START Given information

Lemma list_secrets_eq (secrets' imports' secrets imports : list instance) :
  py_eq (VList (map VObj secrets')) (VList (map VObj secrets)) = true ->
  py_eq (VList (map VObj imports')) (VList (map VObj imports)) = true ->
  py_eq (VObj (list_secrets_response secrets' imports'))
        (VObj (list_secrets_response secrets imports)) = true.
Proof.
  intros Hs Hi.
  change (dataclass_eq (list_secrets_response secrets' imports')
                       (list_secrets_response secrets imports) = true).
  unfold list_secrets_response. rewrite dataclass_eq_unfold.
  change (forallb
            (attr_eq
               [("secrets", VList (map VObj secrets'));
                ("imports", VList (map VObj imports'))]
               [("secrets", VList (map VObj secrets));
                ("imports", VList (map VObj imports))])
            ["secrets"; "imports"] = true).
  cbn [forallb]. unfold attr_eq.
  change (py_eq (VList (map VObj secrets')) (VList (map VObj secrets)) &&
          (py_eq (VList (map VObj imports')) (VList (map VObj imports)) && true)
          = true).
  now rewrite Hs, Hi.
Qed.

Lemma single_secret_eq (secret' secret : instance) :
  py_eq (VObj secret') (VObj secret) = true ->
  py_eq (VObj (single_secret_response secret'))
        (VObj (single_secret_response secret)) = true.
Proof.
  intros Hs.
  change (dataclass_eq (single_secret_response secret')
                       (single_secret_response secret) = true).
  unfold single_secret_response. rewrite dataclass_eq_unfold.
  change (py_eq (VObj secret') (VObj secret) && true = true).
  now rewrite Hs.
Qed.

(** C3, as the code has it: let x be a [ListSecretsResponse] or a
    [SingleSecretResponse] built by its own [from_dict] from plain decoded
    data, such that no secret or import held by x has an attribute at
    [None] unless [None] is the declared default of that attribute.  Then
    [to_dict] followed by the same [from_dict] succeeds and its result is
    equal ([==]) to x. *)
Theorem envelope_round_trip_equal (cls : class_name) (data : value) (x : instance) :
  overrides_from_dict cls = true ->
  plain data = true ->
  from_dict cls data = Ok x ->
  nested_lossless x = true ->
  exists x',
    from_dict cls (VDict (to_dict x)) = Ok x' /\
    py_eq (VObj x') (VObj x) = true.
Proof.
  intros Hov Hplain Hok Hloss. destruct cls; try discriminate; simpl from_dict in *.
  - apply list_secrets_from_dict_inv in Hok.
    destruct Hok as (kvs & sv & raws & secrets & iv & imps & imports &
                     -> & Hs & Hr & Hm & -> & Hi & Hmi & ->).
    assert (Hsv : plain sv = true) by exact (plain_lookup _ _ _ Hplain Hs).
    assert (Hiv : plain (match lookup "imports" kvs with
                         | Some v => v
                         | None => VList []
                         end) = true).
    { destruct (lookup "imports" kvs) eqn:E; [|reflexivity].
      exact (plain_lookup _ _ _ Hplain E). }
    pose proof (mapM_from_dict_plain _ _ _ (plain_iter _ _ Hsv Hr) Hm) as Hsec.
    pose proof (mapM_from_dict_plain _ _ _ (plain_iter _ _ Hiv Hi) Hmi) as Himp.
    unfold nested_lossless in Hloss. rewrite held_list_secrets in Hloss.
    rewrite forallb_app in Hloss. apply andb_true_iff in Hloss.
    destruct Hloss as [Hls Hli].
    destruct (mapM_round_trip _ _ Hsec Hls) as [secrets' [Hok1 Heq1]].
    destruct (mapM_round_trip _ _ Himp Hli) as [imports' [Hok2 Heq2]].
    exists (list_secrets_response secrets' imports'). split.
    + rewrite to_dict_list_secrets.
      eapply list_secrets_from_dict_ok;
        [reflexivity | reflexivity | exact Hok1 | reflexivity | exact Hok2].
    + now apply list_secrets_eq.
  - apply single_secret_from_dict_inv in Hok.
    destruct Hok as (kvs & raw & secret & -> & Hs & Hb & ->).
    assert (Hraw : plain raw = true) by exact (plain_lookup _ _ _ Hplain Hs).
    destruct (generic_from_dict_plain _ _ _ Hraw Hb) as [Hc [Hwf Hp]].
    unfold nested_lossless in Hloss. simpl in Hloss.
    rewrite andb_true_r in Hloss.
    destruct secret as [c d]. simpl in Hc. subst c.
    destruct (generic_round_trip BaseSecret d Hwf Hp Hloss) as [Hok1 Heq1].
    exists (single_secret_response (Instance BaseSecret
                                      (bound BaseSecret (flat_map to_dict_entry d)))).
    split.
    + unfold SingleSecretResponse_from_dict, single_secret_response.
      rewrite to_dict_unfold.
      change (flat_map to_dict_entry [("secret", VObj (Instance BaseSecret d))])
        with [("secret", VDict (to_dict (Instance BaseSecret d)))].
      change (getitem (VDict [("secret", VDict (to_dict (Instance BaseSecret d)))])
                "secret")
        with (@Ok value (VDict (to_dict (Instance BaseSecret d)))).
      cbn [bind]. rewrite Hok1. reflexivity.
    + now apply single_secret_eq.
Qed.

Lemma envelope_round_trip_equal_witness :
  from_dict ListSecretsResponse list_response_raw =
    Ok (list_secrets_response [minimal_secret] [raw_import]) /\
  exists x',
    from_dict ListSecretsResponse
      (VDict (to_dict (list_secrets_response [minimal_secret] [raw_import]))) =
      Ok x' /\
    py_eq (VObj x') (VObj (list_secrets_response [minimal_secret] [raw_import])) =
      true.
Proof.
  split; [reflexivity|].
  apply (envelope_round_trip_equal ListSecretsResponse list_response_raw);
    reflexivity.
Defined.

(** C3 fails as stated: a response whose secret arrives with
    ["skipMultilineEncoding": null] is built by the dedicated [from_dict],
    and its round trip yields a response whose secret has
    [skipMultilineEncoding = False]; the two are not equal.  The same
    holds for both envelopes. *)
Lemma envelope_round_trip_loses_null_flag :
  from_dict SingleSecretResponse (VDict [("secret", null_flag_raw)]) =
    Ok (single_secret_response null_flag_secret) /\
  from_dict SingleSecretResponse
    (VDict (to_dict (single_secret_response null_flag_secret))) =
    Ok (single_secret_response minimal_secret) /\
  py_eq (VObj (single_secret_response minimal_secret))
        (VObj (single_secret_response null_flag_secret)) = false /\
  from_dict ListSecretsResponse (VDict [("secrets", VList [null_flag_raw])]) =
    Ok (list_secrets_response [null_flag_secret] []) /\
  from_dict ListSecretsResponse
    (VDict (to_dict (list_secrets_response [null_flag_secret] []))) =
    Ok (list_secrets_response [minimal_secret] []) /\
  py_eq (VObj (list_secrets_response [minimal_secret] []))
        (VObj (list_secrets_response [null_flag_secret] [])) = false.
Proof. repeat split; reflexivity. Qed.

(** The data has to be plain: a tag instance passed inside the data is
    serialized as a mapping and stays one after the second [from_dict]. *)
Lemma envelope_round_trip_needs_plain_data :
  exists x x',
    from_dict SingleSecretResponse (VDict [("secret", tagged_raw)]) = Ok x /\
    from_dict SingleSecretResponse (VDict (to_dict x)) = Ok x' /\
    py_eq (VObj x') (VObj x) = false.
Proof. do 2 eexists. repeat split; reflexivity. Qed.

(** ** C4: [to_dict] omits the attributes that are [None] *)

(** C4: the keys of [to_dict()] are the names of the attributes that are
    not [None], in their order; no entry of the result is [None]; and the
    secret built from the required wire fields alone serializes without
    [secretReminderNote], [secretReminderRepeatDays], [metadata] and
    [secretPath], and with [skipMultilineEncoding: false],
    [secretMetadata: []] and [tags: []]. *)
Theorem to_dict_omits_none :
  (forall o : instance,
     keys (to_dict o) =
       keys (filter (fun kv => negb (is_none (snd kv))) (dict_of o)) /\
     Forall (fun kv => snd kv <> VNone) (to_dict o)) /\
  from_dict BaseSecret (VDict required_only) = Ok minimal_secret /\
  to_dict minimal_secret =
    required_only ++
    [ ("skipMultilineEncoding", VBool false);
      ("secretMetadata", VList []);
      ("tags", VList []) ].
Proof.
  split; [|split; reflexivity].
  intros [c d]. rewrite to_dict_unfold. simpl dict_of. split.
  - apply keys_flat_map_entry.
  - apply Forall_forall. intros kv Hin. apply in_flat_map in Hin.
    destruct Hin as [[k v] [_ Hin]]. unfold to_dict_entry in Hin. simpl in Hin.
    destruct (is_none v) eqn:Ev; [contradiction|].
    destruct Hin as [<- | []]. simpl.
    destruct (to_dict_value_not_none v) as [H | ->]; [assumption | discriminate].
Qed.

(** ** C9: an enumeration member is serialized as its value *)

(** C9: when an attribute of a record holds a member of the enumeration,
    [to_dict()] has under that name the string value of the member, not
    the member: ["open"] for [OPEN], ["approved"] for [APPROVED] and
    ["rejected"] for [REJECTED]. *)
Theorem to_dict_enum_value (o : instance) (name : string) (e : ApprovalStatus) :
  getattr o name = Some (VEnum e) ->
  lookup name (to_dict o) =
    Some (VStr match e with
               | OPEN => "open"
               | APPROVED => "approved"
               | REJECTED => "rejected"
               end).
Proof.
  destruct o as [c d]. unfold getattr. simpl dict_of. intros H.
  rewrite to_dict_unfold.
  rewrite (lookup_to_dict_some name (VEnum e) d H eq_refl).
  destruct e; reflexivity.
Qed.

Lemma to_dict_enum_value_witness :
  construct BaseSecret (required_only ++ [("metadata", VEnum APPROVED)]) =
    Ok approved_secret /\
  lookup "metadata" (to_dict approved_secret) = Some (VStr "approved") /\
  from_dict SecretMetadata (VDict [("key", VEnum OPEN); ("value", VEnum REJECTED)]) =
    Ok status_metadata /\
  lookup "key" (to_dict status_metadata) = Some (VStr "open") /\
  lookup "value" (to_dict status_metadata) = Some (VStr "rejected").
Proof.
  split; [reflexivity|]. split; [|split; [reflexivity|split]].
  - apply (to_dict_enum_value approved_secret "metadata" APPROVED). reflexivity.
  - apply (to_dict_enum_value status_metadata "key" OPEN). reflexivity.
  - apply (to_dict_enum_value status_metadata "value" REJECTED). reflexivity.
Defined.

(** ** C5: mappings of the wrong shape *)

Lemma wrong_shape (cls : class_name) (kwargs : pydict) :
  unexpected_key cls kwargs \/ missing_required cls kwargs ->
  shape_ok cls kwargs = false.
Proof.
  intros H. destruct (shape_ok cls kwargs) eqn:E; [exfalso | reflexivity].
  unfold shape_ok in E. apply andb_true_iff in E. destruct E as [Hk Hr].
  rewrite forallb_forall in Hk, Hr.
  destruct H as [[k [Hin Hnot]] | [f [Hin [Hreq Hnone]]]].
  - apply Hnot, is_field_In, Hk, Hin.
  - specialize (Hr f Hin). unfold is_required, has_key in Hr.
    rewrite Hreq, Hnone in Hr. discriminate.
Qed.

Lemma generic_from_dict_not_ok (cls : class_name) (data : value) :
  (forall o, BaseModel_from_dict cls data <> Ok o) ->
  BaseModel_from_dict cls data = Raise TypeError.
Proof.
  intros H. destruct (BaseModel_from_dict cls data) as [o|e] eqn:E.
  - now destruct (H o).
  - now rewrite (generic_from_dict_error _ _ _ E).
Qed.

Lemma mapM_from_dict_not_ok (cls : class_name) (raws : list value) (raw : value) :
  In raw raws ->
  (forall o, BaseModel_from_dict cls raw <> Ok o) ->
  mapM (BaseModel_from_dict cls) raws = Raise TypeError.
Proof.
  intros Hin Hraw.
  destruct (mapM (BaseModel_from_dict cls) raws) as [l|e] eqn:E.
  - now destruct (mapM_fails _ _ _ Hin Hraw l).
  - apply mapM_raise in E. destruct E as [x [_ Hx]].
    now rewrite (generic_from_dict_error _ _ _ Hx).
Qed.

(** C5, as the code has it.  For a class that uses the generic
    [from_dict], a mapping with an unexpected key or without a required
    field is refused with a [TypeError], and no record is returned.  The
    two envelopes read the keys they know: without the key [secrets]
    (respectively [secret]) the call fails with a [KeyError]; the other
    keys of the mapping are never looked at, so that two mappings that
    agree on [secrets] and [imports] (respectively [secret]) give the same
    result; and a nested secret or import that the generic [from_dict]
    refuses makes the call fail, no record being returned. *)
Theorem from_dict_shape_errors :
  (forall cls kwargs,
     overrides_from_dict cls = false ->
     unexpected_key cls kwargs \/ missing_required cls kwargs ->
     from_dict cls (VDict kwargs) = Raise TypeError) /\
  (forall kvs,
     lookup "secrets" kvs = None ->
     from_dict ListSecretsResponse (VDict kvs) = Raise KeyError) /\
  (forall kvs,
     lookup "secret" kvs = None ->
     from_dict SingleSecretResponse (VDict kvs) = Raise KeyError) /\
  (forall kvs kvs',
     lookup "secrets" kvs' = lookup "secrets" kvs ->
     lookup "imports" kvs' = lookup "imports" kvs ->
     from_dict ListSecretsResponse (VDict kvs') =
     from_dict ListSecretsResponse (VDict kvs)) /\
  (forall kvs kvs',
     lookup "secret" kvs' = lookup "secret" kvs ->
     from_dict SingleSecretResponse (VDict kvs') =
     from_dict SingleSecretResponse (VDict kvs)) /\
  (forall kvs raws raw,
     lookup "secrets" kvs = Some (VList raws) ->
     In (VDict raw) raws ->
     unexpected_key BaseSecret raw \/ missing_required BaseSecret raw ->
     from_dict ListSecretsResponse (VDict kvs) = Raise TypeError) /\
  (forall kvs raws raw,
     lookup "imports" kvs = Some (VList raws) ->
     In (VDict raw) raws ->
     unexpected_key Import raw \/ missing_required Import raw ->
     forall x, from_dict ListSecretsResponse (VDict kvs) <> Ok x) /\
  (forall kvs raw,
     lookup "secret" kvs = Some (VDict raw) ->
     unexpected_key BaseSecret raw \/ missing_required BaseSecret raw ->
     from_dict SingleSecretResponse (VDict kvs) = Raise TypeError).
Proof.
  assert (Hrefused : forall cls raw,
             unexpected_key cls raw \/ missing_required cls raw ->
             forall o, BaseModel_from_dict cls (VDict raw) <> Ok o).
  { intros cls raw Hbad o. simpl.
    rewrite (construct_error _ _ (wrong_shape _ _ Hbad)). discriminate. }
  repeat split.
  - intros cls kwargs Hgen Hbad. rewrite (from_dict_generic _ _ Hgen).
    simpl. apply construct_error, wrong_shape, Hbad.
  - intros kvs H. simpl. unfold ListSecretsResponse_from_dict. simpl getitem.
    now rewrite H.
  - intros kvs H. simpl. unfold SingleSecretResponse_from_dict. simpl getitem.
    now rewrite H.
  - intros kvs kvs' Hs Hi. simpl. unfold ListSecretsResponse_from_dict.
    simpl getitem. simpl dict_get. now rewrite Hs, Hi.
  - intros kvs kvs' Hs. simpl. unfold SingleSecretResponse_from_dict.
    simpl getitem. now rewrite Hs.
  - intros kvs raws raw Hs Hin Hbad. simpl.
    unfold ListSecretsResponse_from_dict. simpl getitem. rewrite Hs.
    cbn [bind py_iter].
    now rewrite (mapM_from_dict_not_ok _ _ _ Hin (Hrefused _ _ Hbad)).
  - intros kvs raws raw Hi Hin Hbad x Hok. simpl in Hok.
    apply list_secrets_from_dict_inv in Hok.
    destruct Hok as (kvs0 & sv & rs & secrets & iv & imps & imports &
                     Heq & _ & _ & _ & -> & Hit & Hm & _).
    injection Heq as <-. rewrite Hi in Hit. simpl in Hit. injection Hit as <-.
    exact (mapM_fails _ _ _ Hin (Hrefused _ _ Hbad) imports Hm).
  - intros kvs raw Hs Hbad. simpl. unfold SingleSecretResponse_from_dict.
    simpl getitem. rewrite Hs. cbn [bind].
    now rewrite (generic_from_dict_not_ok _ _ (Hrefused _ _ Hbad)).
Qed.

END Given information

Using the records above, filter out every line that lacks the string "discriminate" and copy the rest.

*Exercise result*
  intros Hov Hplain Hok Hloss. destruct cls; try discriminate; simpl from_dict in *.
    destruct (to_dict_value_not_none v) as [H | ->]; [assumption | discriminate].
    rewrite Hreq, Hnone in Hr. discriminate.
    rewrite (construct_error _ _ (wrong_shape _ _ Hbad)). discriminate. }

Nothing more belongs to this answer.